Task brief :: Your task is to copy the lines of the data below from the line holding "Ok (bool_decide (data" through the line holding "demo_wire demo_wire);", inclusive, exactly and with nothing added.

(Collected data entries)
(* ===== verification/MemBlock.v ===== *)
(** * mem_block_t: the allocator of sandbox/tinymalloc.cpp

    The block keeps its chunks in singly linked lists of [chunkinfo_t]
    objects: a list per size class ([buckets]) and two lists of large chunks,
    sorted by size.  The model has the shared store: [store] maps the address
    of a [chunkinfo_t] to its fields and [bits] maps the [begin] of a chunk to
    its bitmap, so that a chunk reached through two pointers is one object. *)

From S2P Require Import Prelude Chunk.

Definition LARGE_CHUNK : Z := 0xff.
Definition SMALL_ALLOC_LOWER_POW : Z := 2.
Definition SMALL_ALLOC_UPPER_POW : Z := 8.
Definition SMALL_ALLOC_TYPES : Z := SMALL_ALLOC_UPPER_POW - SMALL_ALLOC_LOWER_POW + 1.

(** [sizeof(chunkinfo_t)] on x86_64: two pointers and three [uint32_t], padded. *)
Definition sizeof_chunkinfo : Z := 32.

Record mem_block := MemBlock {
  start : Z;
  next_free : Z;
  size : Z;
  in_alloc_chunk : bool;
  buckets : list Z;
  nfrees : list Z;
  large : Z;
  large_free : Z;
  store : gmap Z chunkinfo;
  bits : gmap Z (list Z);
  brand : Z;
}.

...

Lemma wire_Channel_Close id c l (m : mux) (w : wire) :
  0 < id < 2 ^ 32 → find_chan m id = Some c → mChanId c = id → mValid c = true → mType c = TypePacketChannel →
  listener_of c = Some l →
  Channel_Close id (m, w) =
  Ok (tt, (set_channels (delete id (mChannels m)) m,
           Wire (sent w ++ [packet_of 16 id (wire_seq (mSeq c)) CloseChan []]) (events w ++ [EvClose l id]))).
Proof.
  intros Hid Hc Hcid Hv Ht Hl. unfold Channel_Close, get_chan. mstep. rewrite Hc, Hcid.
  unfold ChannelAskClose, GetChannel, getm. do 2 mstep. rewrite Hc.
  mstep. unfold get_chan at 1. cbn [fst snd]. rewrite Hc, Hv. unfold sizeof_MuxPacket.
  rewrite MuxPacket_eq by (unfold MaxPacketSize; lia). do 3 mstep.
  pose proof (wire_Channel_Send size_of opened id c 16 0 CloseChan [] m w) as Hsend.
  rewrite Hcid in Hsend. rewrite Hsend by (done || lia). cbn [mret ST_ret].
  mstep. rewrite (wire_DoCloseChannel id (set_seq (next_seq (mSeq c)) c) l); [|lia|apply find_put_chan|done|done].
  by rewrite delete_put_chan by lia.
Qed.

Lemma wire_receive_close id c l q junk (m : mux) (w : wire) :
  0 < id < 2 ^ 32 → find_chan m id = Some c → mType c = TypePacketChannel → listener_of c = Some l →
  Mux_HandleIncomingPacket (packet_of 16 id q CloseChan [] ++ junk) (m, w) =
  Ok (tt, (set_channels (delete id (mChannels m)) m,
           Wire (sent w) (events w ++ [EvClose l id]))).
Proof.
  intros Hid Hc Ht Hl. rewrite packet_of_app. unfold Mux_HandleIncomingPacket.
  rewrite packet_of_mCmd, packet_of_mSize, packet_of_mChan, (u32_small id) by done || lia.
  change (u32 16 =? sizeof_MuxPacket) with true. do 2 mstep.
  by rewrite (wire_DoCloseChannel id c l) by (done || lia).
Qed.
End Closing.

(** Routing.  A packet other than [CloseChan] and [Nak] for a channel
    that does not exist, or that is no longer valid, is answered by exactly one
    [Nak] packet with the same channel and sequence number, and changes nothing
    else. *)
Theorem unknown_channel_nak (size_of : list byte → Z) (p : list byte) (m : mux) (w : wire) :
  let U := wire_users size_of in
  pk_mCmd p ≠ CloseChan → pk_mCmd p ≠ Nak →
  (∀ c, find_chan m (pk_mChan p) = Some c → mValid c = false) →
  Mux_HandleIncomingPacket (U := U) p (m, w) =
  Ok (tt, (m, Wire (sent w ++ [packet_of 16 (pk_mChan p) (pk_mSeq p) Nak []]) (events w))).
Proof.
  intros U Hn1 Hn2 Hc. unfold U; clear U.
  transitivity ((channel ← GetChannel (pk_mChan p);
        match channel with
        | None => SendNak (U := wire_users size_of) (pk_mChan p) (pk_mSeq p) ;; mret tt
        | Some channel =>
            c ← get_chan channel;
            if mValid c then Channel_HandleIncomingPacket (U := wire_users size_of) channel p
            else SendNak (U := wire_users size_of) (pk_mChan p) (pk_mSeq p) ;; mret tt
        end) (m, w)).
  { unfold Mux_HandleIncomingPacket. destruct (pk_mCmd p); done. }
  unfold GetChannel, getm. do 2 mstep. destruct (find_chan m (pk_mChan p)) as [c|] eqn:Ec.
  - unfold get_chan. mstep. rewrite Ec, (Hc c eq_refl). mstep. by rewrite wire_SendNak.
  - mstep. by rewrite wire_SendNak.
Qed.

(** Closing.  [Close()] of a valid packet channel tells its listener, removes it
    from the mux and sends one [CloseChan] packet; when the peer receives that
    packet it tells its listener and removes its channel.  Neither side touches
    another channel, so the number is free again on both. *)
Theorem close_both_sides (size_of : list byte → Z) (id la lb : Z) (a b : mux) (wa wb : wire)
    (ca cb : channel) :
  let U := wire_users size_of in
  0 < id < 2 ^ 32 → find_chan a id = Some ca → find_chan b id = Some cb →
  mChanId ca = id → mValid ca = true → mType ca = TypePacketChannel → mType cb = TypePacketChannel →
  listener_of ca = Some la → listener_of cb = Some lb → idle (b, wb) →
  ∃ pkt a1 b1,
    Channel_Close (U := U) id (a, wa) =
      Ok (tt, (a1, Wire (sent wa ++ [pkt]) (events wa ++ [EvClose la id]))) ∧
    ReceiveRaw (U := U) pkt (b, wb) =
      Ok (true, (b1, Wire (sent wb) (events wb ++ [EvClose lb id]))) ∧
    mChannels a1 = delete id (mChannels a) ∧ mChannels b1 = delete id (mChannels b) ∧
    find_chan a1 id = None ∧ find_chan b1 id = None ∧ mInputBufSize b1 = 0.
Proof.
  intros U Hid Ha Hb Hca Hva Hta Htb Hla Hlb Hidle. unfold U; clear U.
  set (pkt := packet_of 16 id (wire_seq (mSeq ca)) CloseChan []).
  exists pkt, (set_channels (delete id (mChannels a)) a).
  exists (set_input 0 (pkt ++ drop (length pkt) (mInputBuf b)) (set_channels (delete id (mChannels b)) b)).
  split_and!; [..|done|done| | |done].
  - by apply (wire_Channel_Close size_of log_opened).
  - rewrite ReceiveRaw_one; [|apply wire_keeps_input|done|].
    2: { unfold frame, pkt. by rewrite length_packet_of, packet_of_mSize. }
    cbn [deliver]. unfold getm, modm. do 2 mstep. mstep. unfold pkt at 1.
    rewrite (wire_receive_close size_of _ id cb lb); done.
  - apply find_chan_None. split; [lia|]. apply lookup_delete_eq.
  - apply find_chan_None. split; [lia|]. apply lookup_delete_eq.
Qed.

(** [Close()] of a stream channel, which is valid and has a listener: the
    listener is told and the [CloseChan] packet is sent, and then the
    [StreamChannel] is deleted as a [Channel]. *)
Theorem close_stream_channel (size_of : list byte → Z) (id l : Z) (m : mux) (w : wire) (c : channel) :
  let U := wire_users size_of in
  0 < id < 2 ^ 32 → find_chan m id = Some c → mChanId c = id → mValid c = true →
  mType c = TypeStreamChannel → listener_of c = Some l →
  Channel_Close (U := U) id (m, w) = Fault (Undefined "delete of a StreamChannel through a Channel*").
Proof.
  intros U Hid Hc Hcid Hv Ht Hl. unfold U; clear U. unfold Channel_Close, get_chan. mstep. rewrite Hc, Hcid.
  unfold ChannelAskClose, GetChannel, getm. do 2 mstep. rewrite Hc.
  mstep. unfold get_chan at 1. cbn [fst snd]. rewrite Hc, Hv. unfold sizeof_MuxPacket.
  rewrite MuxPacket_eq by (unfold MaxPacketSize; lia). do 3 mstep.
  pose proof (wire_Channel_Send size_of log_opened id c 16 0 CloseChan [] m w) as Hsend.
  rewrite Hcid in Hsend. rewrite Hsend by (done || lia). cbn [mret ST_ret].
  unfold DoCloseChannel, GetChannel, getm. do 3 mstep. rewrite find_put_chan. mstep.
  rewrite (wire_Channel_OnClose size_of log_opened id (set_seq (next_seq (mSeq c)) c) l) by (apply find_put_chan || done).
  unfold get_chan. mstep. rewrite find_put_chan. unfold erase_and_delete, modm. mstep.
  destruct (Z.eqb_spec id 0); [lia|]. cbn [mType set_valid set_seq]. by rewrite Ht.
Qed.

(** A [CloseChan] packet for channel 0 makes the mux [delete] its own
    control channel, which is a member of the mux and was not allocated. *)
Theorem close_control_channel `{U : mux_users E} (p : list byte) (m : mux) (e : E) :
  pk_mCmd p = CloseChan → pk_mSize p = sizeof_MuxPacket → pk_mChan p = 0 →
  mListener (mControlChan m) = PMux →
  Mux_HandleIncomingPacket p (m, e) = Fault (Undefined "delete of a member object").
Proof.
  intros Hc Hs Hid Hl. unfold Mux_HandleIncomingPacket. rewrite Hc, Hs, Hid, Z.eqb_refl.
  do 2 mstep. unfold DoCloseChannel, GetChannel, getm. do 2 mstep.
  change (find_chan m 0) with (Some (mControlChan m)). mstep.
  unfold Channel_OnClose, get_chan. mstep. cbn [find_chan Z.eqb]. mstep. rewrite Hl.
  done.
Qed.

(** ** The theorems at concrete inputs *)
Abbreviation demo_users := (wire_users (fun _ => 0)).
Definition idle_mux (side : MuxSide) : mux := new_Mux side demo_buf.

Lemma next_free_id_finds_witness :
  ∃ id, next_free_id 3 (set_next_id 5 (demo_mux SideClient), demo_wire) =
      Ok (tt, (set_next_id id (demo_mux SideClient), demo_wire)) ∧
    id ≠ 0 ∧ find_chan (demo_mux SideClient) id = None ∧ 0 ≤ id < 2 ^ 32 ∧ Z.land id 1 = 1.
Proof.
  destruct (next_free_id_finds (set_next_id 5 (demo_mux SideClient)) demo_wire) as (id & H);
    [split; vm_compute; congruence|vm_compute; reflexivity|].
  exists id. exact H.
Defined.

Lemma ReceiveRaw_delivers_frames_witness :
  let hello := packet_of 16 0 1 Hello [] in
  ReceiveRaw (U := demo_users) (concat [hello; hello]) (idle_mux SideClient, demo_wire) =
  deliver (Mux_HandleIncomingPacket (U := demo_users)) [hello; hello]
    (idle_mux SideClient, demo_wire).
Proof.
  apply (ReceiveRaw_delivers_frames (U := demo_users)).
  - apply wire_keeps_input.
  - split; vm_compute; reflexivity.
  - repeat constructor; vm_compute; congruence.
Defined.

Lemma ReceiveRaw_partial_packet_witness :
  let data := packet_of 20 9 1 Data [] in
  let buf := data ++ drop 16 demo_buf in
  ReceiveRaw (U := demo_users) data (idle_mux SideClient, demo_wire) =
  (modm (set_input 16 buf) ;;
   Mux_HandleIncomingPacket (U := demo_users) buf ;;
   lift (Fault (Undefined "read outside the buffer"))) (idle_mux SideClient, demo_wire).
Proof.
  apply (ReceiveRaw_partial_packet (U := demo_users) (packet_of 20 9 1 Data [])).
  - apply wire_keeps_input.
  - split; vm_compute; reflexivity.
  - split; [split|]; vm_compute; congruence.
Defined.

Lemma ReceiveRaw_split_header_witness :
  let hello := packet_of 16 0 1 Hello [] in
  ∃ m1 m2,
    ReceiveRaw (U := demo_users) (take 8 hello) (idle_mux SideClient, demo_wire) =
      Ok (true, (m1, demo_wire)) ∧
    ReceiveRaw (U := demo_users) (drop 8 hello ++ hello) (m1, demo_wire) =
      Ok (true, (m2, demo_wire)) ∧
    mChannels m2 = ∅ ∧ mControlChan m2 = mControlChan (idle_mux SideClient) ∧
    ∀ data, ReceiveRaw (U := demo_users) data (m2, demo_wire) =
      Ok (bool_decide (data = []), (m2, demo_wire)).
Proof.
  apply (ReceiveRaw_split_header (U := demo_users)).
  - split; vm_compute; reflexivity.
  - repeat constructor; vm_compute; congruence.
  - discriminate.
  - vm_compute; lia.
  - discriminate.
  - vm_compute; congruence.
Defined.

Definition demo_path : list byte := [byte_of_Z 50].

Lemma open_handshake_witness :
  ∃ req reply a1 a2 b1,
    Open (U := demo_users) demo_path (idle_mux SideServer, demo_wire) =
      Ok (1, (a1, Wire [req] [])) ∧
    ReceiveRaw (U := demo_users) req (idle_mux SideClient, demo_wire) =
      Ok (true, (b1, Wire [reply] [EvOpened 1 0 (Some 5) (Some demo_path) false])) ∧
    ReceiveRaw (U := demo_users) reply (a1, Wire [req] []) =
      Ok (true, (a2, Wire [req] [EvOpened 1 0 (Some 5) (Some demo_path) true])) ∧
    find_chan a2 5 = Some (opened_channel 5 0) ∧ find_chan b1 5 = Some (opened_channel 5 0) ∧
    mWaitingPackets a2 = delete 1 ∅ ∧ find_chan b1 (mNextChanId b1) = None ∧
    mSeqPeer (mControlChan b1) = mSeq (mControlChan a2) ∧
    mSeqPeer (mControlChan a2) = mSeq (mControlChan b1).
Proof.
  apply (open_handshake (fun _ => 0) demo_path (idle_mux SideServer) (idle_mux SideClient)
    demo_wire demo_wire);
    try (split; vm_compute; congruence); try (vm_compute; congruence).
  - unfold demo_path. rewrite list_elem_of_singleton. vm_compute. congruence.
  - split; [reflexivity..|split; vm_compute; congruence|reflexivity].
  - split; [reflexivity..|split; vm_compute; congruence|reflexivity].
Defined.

Answer space ::
      Ok (bool_decide (data = []), (m2, demo_wire)).
Proof.
  apply (ReceiveRaw_split_header (U := demo_users)).
  - split; vm_compute; reflexivity.
  - repeat constructor; vm_compute; congruence.
  - discriminate.
  - vm_compute; lia.
  - discriminate.
  - vm_compute; congruence.
Defined.

Definition demo_path : list byte := [byte_of_Z 50].

Lemma open_handshake_witness :
  ∃ req reply a1 a2 b1,
    Open (U := demo_users) demo_path (idle_mux SideServer, demo_wire) =
      Ok (1, (a1, Wire [req] [])) ∧
    ReceiveRaw (U := demo_users) req (idle_mux SideClient, demo_wire) =
      Ok (true, (b1, Wire [reply] [EvOpened 1 0 (Some 5) (Some demo_path) false])) ∧
    ReceiveRaw (U := demo_users) reply (a1, Wire [req] []) =
      Ok (true, (a2, Wire [req] [EvOpened 1 0 (Some 5) (Some demo_path) true])) ∧
    find_chan a2 5 = Some (opened_channel 5 0) ∧ find_chan b1 5 = Some (opened_channel 5 0) ∧
    mWaitingPackets a2 = delete 1 ∅ ∧ find_chan b1 (mNextChanId b1) = None ∧
    mSeqPeer (mControlChan b1) = mSeq (mControlChan a2) ∧
    mSeqPeer (mControlChan a2) = mSeq (mControlChan b1).
Proof.
  apply (open_handshake (fun _ => 0) demo_path (idle_mux SideServer) (idle_mux SideClient)
    demo_wire demo_wire);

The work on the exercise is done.